SchemaLoad 7 hours ago | parent | prev | next [-]

This + the fact software and hardware has been getting structurally more secure over time. New changes like language safety features, Memory Integrity Enforcement, etc will significantly raise the bar on the difficulty to find exploits.

amelius 7 hours ago | parent | prev [-]

> These tools feel symmetric for defenders to use as well.

Why? The attackers can run the defending software as well. As such they can test millions of testcases, and if one breaks through the defenses they can make it go live.

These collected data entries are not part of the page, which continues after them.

(* ===== verification/Hero.v ===== *)
(** * The hero (src/components/Hero.tsx)

    The hero is the [#home] section: a headline, two buttons (the
    [onOpenFreeTrial] callback and a scroll to [#abbonamenti], page events
    of Page.v) and a bar of four figures, [stats], rendered in order with
    their icon, value and label.  Catalogs.v compares the figures with the
    catalogs of the other sections. *)

From S2P Require Import Prelude.

Module Hero.

Inductive StatIcon := Users | Calendar | Clock.

Record Stat := { icon : StatIcon; value : string; label : string }.

Definition stats : list Stat :=
  [{| icon := Users; value := "500+"; label := "Soci" |};
   {| icon := Users; value := "12"; label := "Trainer" |};
   {| icon := Calendar; value := "30+"; label := "Corsi" |};
   {| icon := Clock; value := "365"; label := "Giorni l'anno" |}].

(** The bar: one tile per figure, its value above its label. *)
Definition stats_view : list (StatIcon * string * string) :=
  map (fun s => (icon s, value s, label s)) stats.

(** The two buttons: "Prova Gratis 7 Giorni" calls the page's
    [onOpenFreeTrial]; "Scopri Abbonamenti" scrolls to [#abbonamenti]. *)
Inductive HeroButton := ProvaGratis | ScopriAbbonamenti.

Inductive HeroAction := CallOpenFreeTrial | ScrollIntoView (id : string).

Definition hero_click (b : HeroButton) : HeroAction :=
  match b with
  | ProvaGratis => CallOpenFreeTrial
  | ScopriAbbonamenti => ScrollIntoView "abbonamenti"
  end.

(** The section [#home]: the headline (the JSX text with its [{" "}]
    separators), the subheadline (its two source lines joined by one
    space), the two buttons and the stats bar. *)
Record HeroView := {
  hv_id : string;
  hv_headline : string;
  hv_subheadline : string;
  hv_buttons : list (string * HeroButton);
  hv_stats : list (StatIcon * string * string);
}.

Definition hero_view : HeroView := {|
  hv_id := "home";
  hv_headline := "Trasforma Il Tuo Corpo, Trasforma La Tua Vita";
  hv_subheadline := "La palestra più completa di Pescara. Over 200 attrezzi, 30+ corsi, trainer certificati. Il tuo percorso di trasformazione inizia qui.";
  hv_buttons := [("Prova Gratis 7 Giorni", ProvaGratis); ("Scopri Abbonamenti", ScopriAbbonamenti)];
  hv_stats := stats_view |}.

(** The figure shown for a label, if the bar has one. *)
Definition stat_value (l : string) : option string :=
  value <$> List.find (fun s => bool_decide (label s = l)) stats.

End Hero.
(** * A shallow embedding of [src/visitor.rs] of cargo-check-external-types

    The visitor walks the rustdoc JSON index of a crate, starting from the
    crate root module, and records every reference to a type that the
    configuration does not allow.  This file embeds the visitor, the parts
    of the rustdoc types it reads, and the collaborators it calls
    ([Path], [ValidationError], [Config]) as far as the visitor uses them. *)

From Stdlib Require Import String Ascii List NArith Lia Bool Sorted Permutation.
From Stdlib Require Import DecimalString FunctionalExtensionality.
From Stdlib Require DecimalN.
Import ListNotations.
Set Warnings "-register-all".

(* ------------------------------------------------------------------ *)
(** ** Total orders given by a comparison function *)

(** [BTreeSet] orders its elements by [Ord].  A comparison function is a
    total order when it says [Eq] exactly on equal values, is antisymmetric
    and is transitive. *)
Record cmp_ok {A : Type} (cmp : A -> A -> comparison) : Prop := {
  cmp_eq_iff : forall x y, cmp x y = Eq <-> x = y;
  cmp_antisym : forall x y, cmp y x = CompOpp (cmp x y);
  cmp_lt_trans : forall x y z, cmp x y = Lt -> cmp y z = Lt -> cmp x z = Lt
}.

Definition lex_cmp {A B : Type} (ca : A -> A -> comparison) (cb : B -> B -> comparison)
    (p q : A * B) : comparison :=
  match ca (fst p) (fst q) with
  | Eq => cb (snd p) (snd q)
  | c => c
  end.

er4hn 4 hours ago | parent | next [-]

Right, that's the same situation as fuzz testing today, which is why I compared it. I feel like you're gesturing towards "Attackers only need to get lucky once, defenders need to do a good job everytime" but a lot of the times when you apply techniques like fuzz testing it doesn't take a lot of effort to get good coverage. I suspect a similar situation will play out with LLM assisted attack generation. For higher value targets based on OSS, there's projects like Google Big Sleep to bring enhanced resources.

execveat 6 hours ago | parent | prev [-]

Defenders have threat modeling on their side. With access to source code and design docs, configs, infra, actual requirements and ability to redesign / choose the architecture and dependencies for the job, etc - there's a lot that actually gives defending side an advantage.

I'm quite optimistic about AI ultimately making systems more secure and well protected, shifting the overall balance towards the defenders.